When setting up an enterprise CI/CD, we have to setup an artifact management platform in addition to the standard CI/CD tools like Jenkins, TeamCity, Gitlab CI etc. Unfortunately, unlike the CI/CD tools where there are a veriety of options; the artifact repository options are insanely limited, esp. if you add the additional constraint of open source.

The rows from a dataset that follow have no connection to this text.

(** Purging.  [purge_older_than] removes exactly the listed snapshots
    older than the one to keep, both files of each, reports how many, and
    leaves every other file as it was. *)
Theorem purge_correct (keep : SnapshotMeta) (s : SnapshotStore) :
  metas_ok s ->
  exists s' n, purge_older_than keep s = (s', Ok n) /\
    (forall m, meta_files s' !! key m = if older m keep then None else meta_files s !! key m) /\
    (forall m, load_snapshot m s' =
       if older m keep && bool_decide (is_Some (meta_files s !! key m))
       then Err (NotFound "snapshot file not found"%string) else load_snapshot m s) /\
    exists gone, NoDup gone /\ n = N.of_nat (length gone) /\
      forall m, m ∈ gone <-> older m keep = true /\ is_Some (meta_files s !! key m).
Proof.
  intros Hs. destruct (list_snapshots_ok s Hs) as (ms & Hl & _ & Hnd & Hin).
  unfold purge_older_than. rewrite Hl. destruct (purge_fold keep ms s 0) as (s' & -> & H1 & H2).
  assert (forall m, purges keep ms (key m) = older m keep && bool_decide (is_Some (meta_files s !! key m))) as Hp.
  { intros m. apply Bool.eq_iff_eq_true. unfold purges. rewrite existsb_true, andb_true_iff, bool_decide_eq_true.
    rewrite <- Hin. split.
    - intros (m' & Hm' & [Ho Hk]%andb_prop). apply bool_decide_eq_true, key_inj in Hk as ->. done.
    - intros [Ho Hm]. exists m. split; [done|]. by rewrite Ho, bool_decide_eq_true_2. }
  eexists s', _. split; [done|]. split_and!.
  - intros m. rewrite H2, Hp. destruct (older m keep); [|done]. cbn.
    destruct (meta_files s !! key m) eqn:E; [rewrite bool_decide_eq_true_2 by eauto; done|].
    by destruct (bool_decide _).
  - intros m. unfold load_snapshot. rewrite H1, Hp. by destruct (older m keep && _).
  - exists (list_filter (fun m => older m keep) ms). split_and!; [|lia|].
    + clear -Hnd. induction Hnd as [|m ms Hm _ IH]; cbn; [constructor|].
      destruct (older m keep); [|done]. constructor; [|done]. by rewrite elem_of_list_filter_b; intros [? _].
    + intros m. rewrite elem_of_list_filter_b, Hin. tauto.
Qed.
End Store.

(** *** Demonstration: terms and indices below 256, one byte each *)

Definition demo_vec (m : SnapshotMeta) : option bytes :=
  match Byte.of_N (m_term m), Byte.of_N (m_index m) with Some a, Some b => Some [a; b] | _, _ => None end.
Definition demo_slice (b : bytes) : option SnapshotMeta :=
  match b with [x; y] => Some (mkMeta (Byte.to_N x) (Byte.to_N y)) | _ => None end.

Lemma demo_slice_vec (m : SnapshotMeta) (b : bytes) : demo_vec m = Some b -> demo_slice b = Some m.
Proof.
  destruct m as [t i]. unfold demo_vec. cbn. destruct (Byte.of_N t) as [x|] eqn:Ex; [|done].
  destruct (Byte.of_N i) as [y|] eqn:Ey; [|done]. intros [= <-]. cbn.
  apply Byte.to_of_N in Ex, Ey. by rewrite Ex, Ey.
Qed.

Definition hello : bytes := [x68; x65; x6c; x6c; x6f].
Definition demo_store : SnapshotStore :=
  (save_snapshot demo_vec (mkMeta 3 9) hello
     (save_snapshot demo_vec (mkMeta 2 200) [x00] (mkStore ∅ ∅ 2)).1).1.

Lemma demo_store_ok : metas_ok demo_slice demo_store.
Proof.
  eapply (metas_ok_save demo_vec demo_slice demo_slice_vec); [|apply surjective_pairing].
  eapply (metas_ok_save demo_vec demo_slice demo_slice_vec); [|apply surjective_pairing].
  intros k b. cbn. by rewrite lookup_empty.
Qed.

Lemma transfer_lossless_witness :
  exists dst, transfer demo_vec 6 demo_store (mkMeta 3 9) 0 new = (dst, Ok tt) /\
    load_snapshot (mkMeta 3 9) dst = Ok hello.
Proof.
  destruct (transfer_lossless demo_vec demo_store new (mkMeta 3 9) hello [x03; x09])
    as (dst & H1 & H2 & _); [reflexivity|reflexivity|reflexivity|].
  exists dst. split; [exact H1|exact H2].
Defined.

Lemma list_snapshots_correct_witness :
  exists ms, list_snapshots demo_slice demo_store = Ok ms /\ mkMeta 2 200 ∈ ms.
Proof.
  destruct (list_snapshots_correct demo_vec demo_slice demo_slice_vec demo_store) as [(ms & H1 & _ & _ & H2) _];
    [apply demo_store_ok|].
  exists ms. split; [exact H1|]. apply H2. by exists [x02; xc8].
Defined.

Lemma purge_correct_witness :
  exists s' n, purge_older_than demo_slice (mkMeta 3 9) demo_store = (s', Ok n) /\
    load_snapshot (mkMeta 3 9) s' = Ok hello.
Proof.
  destruct (purge_correct demo_slice (mkMeta 3 9) demo_store) as (s' & n & H1 & _ & H2 & _);
    [apply demo_store_ok|].
  exists s', n. split; [exact H1|]. rewrite H2. reflexivity.
Defined.

End SnapshotStore.

Module SnapshotWriter.

(** The two paths of a receive session: what is at the temporary path and at
    the final one, whether the file is still open, and the count of bytes. *)
Record SnapshotWriter := mkWriter {
  temp : option bytes;
  final : option bytes;
  is_open : bool;
  bytes_written : N;
}.

(** On a freshly created temporary file. *)
Definition new (existing : option bytes) : SnapshotWriter := mkWriter (Some []) existing true 0.

Definition write_chunk (pos : N) (d : bytes) : SE SnapshotWriter XraftError unit := fun w =>
  match is_open w, temp w with
  | true, Some f =>
      (mkWriter (Some (pwrite pos d f)) (final w) true (u64_add pos (N.of_nat (length d))), Ok tt)
  | _, _ => (w, Err (IoOther "writer already finalized"%string))
  end.

(** [sync_fails] and [rename_fails] are the disk's answers. *)
Definition finish (sync_fails rename_fails : bool) : SE SnapshotWriter XraftError unit := fun w =>
  if is_open w then
    let w' := mkWriter (temp w) (final w) false (bytes_written w) in
    if sync_fails || rename_fails then (w', Err (IoOther "io"%string))
    else (mkWriter None (temp w) false (bytes_written w), Ok tt)
  else (w, Err (IoOther "writer already finalized"%string)).

Definition abort : SE SnapshotWriter XraftError unit := fun w =>
  (if is_open w then mkWriter None (final w) false (bytes_written w) else w, Ok tt).

(** Consecutive chunks, each written where the one before ended. *)
Fixpoint write_all (pos : N) (chunks : list bytes) (w : SnapshotWriter) : SnapshotWriter :=
  match chunks with
  | [] => w
  | d :: chunks' => write_all (pos + N.of_nat (length d)) chunks' (write_chunk pos d w).1
  end.

Lemma write_all_concat (chunks : list bytes) (f : bytes) (old : option bytes) (n : N) :
  exists n', write_all (N.of_nat (length f)) chunks (mkWriter (Some f) old true n)
    = mkWriter (Some (f ++ concat chunks)) old true n'.
Proof.
  revert f n. induction chunks as [|d chunks IH]; intros f n; cbn [write_all concat].
  - exists n. by rewrite app_nil_r.
  - cbn. rewrite pwrite_end. destruct (IH (f ++ d) (u64_add (N.of_nat (length f)) (N.of_nat (length d)))) as [n' Hn'].
    exists n'. rewrite length_app, Nat2N.inj_add in Hn'. by rewrite Hn', <- app_assoc.
Qed.

(** A received snapshot appears whole or not at all.  After consecutive
    chunks, [finish] on a disk that does not fail puts exactly their
    concatenation at the final path; when the disk fails, or the session is
    aborted, or no [finish] is reached, the final path holds what it held
    before the session. *)
Theorem writer_atomic (existing : option bytes) (chunks : list bytes) (sync_fails rename_fails : bool) :
  let w := write_all 0 chunks (new existing) in
  final w = existing /\ final (abort w).1 = existing /\ temp (abort w).1 = None /\
  let (w', r) := finish sync_fails rename_fails w in
  if sync_fails || rename_fails then is_ok r = false /\ final w' = existing
  else r = Ok tt /\ final w' = Some (concat chunks) /\ temp w' = None.
Proof.
  intros w. destruct (write_all_concat chunks [] existing 0) as [n Hn].
  change (write_all 0 chunks (new existing) = mkWriter (Some (concat chunks)) existing true n) in Hn.
  unfold w. rewrite Hn. cbn. by destruct (sync_fails || rename_fails).
Qed.

(** [write_chunk] takes whatever position it is given: chunks out of order
    leave the final file with bytes nobody sent. *)
Lemma gap_filled_with_zeros :
  final (finish false false (write_chunk 3 [x61] (new None)).1).1 = Some [x00; x00; x00; x61].
Proof. reflexivity. Qed.

End SnapshotWriter.

Module SnapshotCoordinator.

Record CoordMetadata := mkCoordMetadata {
  last_included_index : N;
  cm_last_included_term : N;
  cm_leader_epoch : N;
  cm_voters : VotersRecord;
}.

Record CoordSnapshot := mkCoordSnapshot { metadata : CoordMetadata; data : bytes }.

(** The fields of the Raft state that [create_snapshot] reads. *)
Record RaftState := mkRaftState {
  rs_current_term : N;
  rs_commit_index : N;
  rs_voters : VotersRecord;
}.

(** [disk] maps the index in the file names to the contents. *)
Record SnapshotCoordinator := mkCoord {
  disk : gmap N bytes;
  latest : option CoordSnapshot;
}.

Definition new (d : gmap N bytes) : SnapshotCoordinator := mkCoord d None.

(** [std::fs::write] truncates the file before it writes; a failing write
    ([Some k]) leaves the first [k] bytes. *)
Definition persist_snapshot (fails : option nat) (s : CoordSnapshot) : SE SnapshotCoordinator XraftError unit :=
  fun c =>
  let path := last_included_index (metadata s) in
  match fails with
  | Some k => (mkCoord (<[path := take k (data s)]> (disk c)) (latest c), Err (IoOther "io"%string))
  | None => (mkCoord (<[path := data s]> (disk c)) (latest c), Ok tt)
  end.

Definition install_snapshot (fails : option nat) (s : CoordSnapshot) : SE SnapshotCoordinator XraftError unit :=
  fun c =>
  match persist_snapshot fails s c with
  | (c', Err e) => (c', Err e)
  | (c', Ok _) => (mkCoord (disk c') (Some s), Ok tt)
  end.

Section Log.
(** [crate::log::Log], which is not in the sources. *)
Context {Log : Type}.
Context (term_at : Log -> N -> option N).
Context (discard_before : N -> Log -> Log * Result unit).

Definition create_snapshot (fails : option nat) (st : RaftState) (leader_epoch : N) (log : Log) (d : bytes)
  : SE SnapshotCoordinator XraftError CoordSnapshot := fun c =>
  let last_index := rs_commit_index st in
  let last_term := default (rs_current_term st) (term_at log last_index) in
  let snapshot := mkCoordSnapshot (mkCoordMetadata last_index last_term leader_epoch (rs_voters st)) d in
  match persist_snapshot fails snapshot c with
  | (c', Err e) => (c', Err e)
  | (c', Ok _) => (mkCoord (disk c') (Some snapshot), Ok snapshot)
  end.

Definition compact_log (c : SnapshotCoordinator) (log : Log) : Log * Result unit :=
  match latest c with
  | Some s => discard_before (last_included_index (metadata s)) log
  | None => (log, Ok tt)
  end.

(** The latest snapshot is on disk. *)
Definition coord_ok (c : SnapshotCoordinator) : Prop :=
  match latest c with
  | Some s => disk c !! last_included_index (metadata s) = Some (data s)
  | None => True
  end.

Lemma persist_ok (fails : option nat) (s : CoordSnapshot) (c c' : SnapshotCoordinator) r :
  coord_ok c -> persist_snapshot fails s c = (c', r) ->
  latest c' = latest c /\
  match r with
  | Ok _ => disk c' !! last_included_index (metadata s) = Some (data s)
  | Err _ => (forall s0, latest c = Some s0 ->
      last_included_index (metadata s0) <> last_included_index (metadata s)) -> coord_ok c'
  end.
Proof.
  unfold persist_snapshot, coord_ok. intros Hc. destruct fails as [k|]; intros [= <- <-]; (split; [done|]); cbn.
  - destruct (latest c) as [s0|] eqn:E; [|done]. intros Hne. rewrite lookup_insert_ne; [done|].
    intros Heq. by apply (Hne s0).
  - by rewrite lookup_insert_eq.
Qed.

(** The coordinator reports snapshots that are on disk.  Creating and
    installing a snapshot keep the latest snapshot backed by its file, and a
    failed write leaves the previous snapshot in place, provided the write
    that fails is for another index; the metadata is the commit index, the
    term the log gives for it and the caller's leader epoch; compaction
    discards the log before the snapshot's index. *)
Theorem coordinator_snapshot_on_disk (fails : option nat) (st : RaftState) (leader_epoch : N) (log : Log)
    (d : bytes) (c c' : SnapshotCoordinator) r :
  coord_ok c -> create_snapshot fails st leader_epoch log d c = (c', r) ->
  (fails <> None -> forall s0, latest c = Some s0 -> last_included_index (metadata s0) <> rs_commit_index st) ->
  coord_ok c' /\
  match r with
  | Ok s => latest c' = Some s /\ data s = d /\
      metadata s = mkCoordMetadata (rs_commit_index st)
        (match term_at log (rs_commit_index st) with Some t => t | None => rs_current_term st end)
        leader_epoch (rs_voters st) /\
      compact_log c' log = discard_before (rs_commit_index st) log
  | Err _ => latest c' = latest c
  end.
Proof.
  intros Hc. unfold create_snapshot. set (s := mkCoordSnapshot _ d).
  destruct (persist_snapshot fails s c) as [c1 r1] eqn:Ep. intros Hr Hidx.
  destruct (persist_ok fails s c c1 r1 Hc Ep) as [Hl Hd]. destruct r1 as [[]|e]; injection Hr as <- <-.
  - split; [done|]. done.
  - split; [|done]. apply Hd. apply Hidx. intros ->. discriminate Ep.
Qed.
End Log.

Definition demo_voters : VotersRecord := mkVotersRecord 0 [].

Lemma coordinator_snapshot_on_disk_witness :
  exists s, latest (create_snapshot (fun (_ : unit) _ => Some 3) None (mkRaftState 5 10 demo_voters) 3 tt [x01] (new ∅)).1
    = Some s /\ cm_leader_epoch (metadata s) = 3.
Proof.
  pose proof (coordinator_snapshot_on_disk (fun (_ : unit) _ => Some 3) (fun _ l => (l, Ok tt)) None
    (mkRaftState 5 10 demo_voters) 3 tt [x01] (new ∅) _ _ I eq_refl) as H.
  destruct H as (_ & H1 & _ & H2 & _); [done|]. eexists. split; [exact H1|]. by rewrite H2.
Defined.

(** A failing write for the index of the latest snapshot destroys its file. *)
Lemma failed_write_destroys_latest :
  let c := (install_snapshot None (mkCoordSnapshot (mkCoordMetadata 10 3 3 demo_voters) [x01; x02]) (new ∅)).1 in
  let c' := (install_snapshot (Some 0%nat) (mkCoordSnapshot (mkCoordMetadata 10 3 3 demo_voters) [x07]) c).1 in
  coord_ok c /\ latest c' = latest c /\ disk c' !! 10 = Some [].
Proof. by vm_compute. Qed.

End SnapshotCoordinator.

Note that the repositories have to be private for most enterprises which rules out SaaS providers
- Artifactory (paid)
- Nexus (OSS)
- Harbor (OSS)
- Artifact Hub (OSS)
- Chart Museum (OSS)
Artifactory is by far the most feature rich, stable and widely used tool; however it is cost prohibitive. If we had a budget we would go with Artifactory hands down. Nexus, on the other hand is a pain to setup and configure, and offers a poor user experience; however, it does support many different types of repositories like docker, mvn, npm etc. ArtifactHub is under the CNCF umbrella and now appears to the standard repo for helm charts. Chart Musuem on the other hand is the traditional helm repository for private hosting solution. But both Chart Musuem and Artifact Hub are helm repo sitories only. Harbor is a suite of tools for artifact management much like Nexus and Artifactory in that they offer both helm (internally uses Chart Musuem) and docker registry (supported by Quay) in addition to scanning respositories for vulnerabilities; and finally a Notary Service for signing docker images.
Given that our cloud platform is exclusively Docker and Kubernetes, we only really need docker and helm repositories. Our choice is Harbor.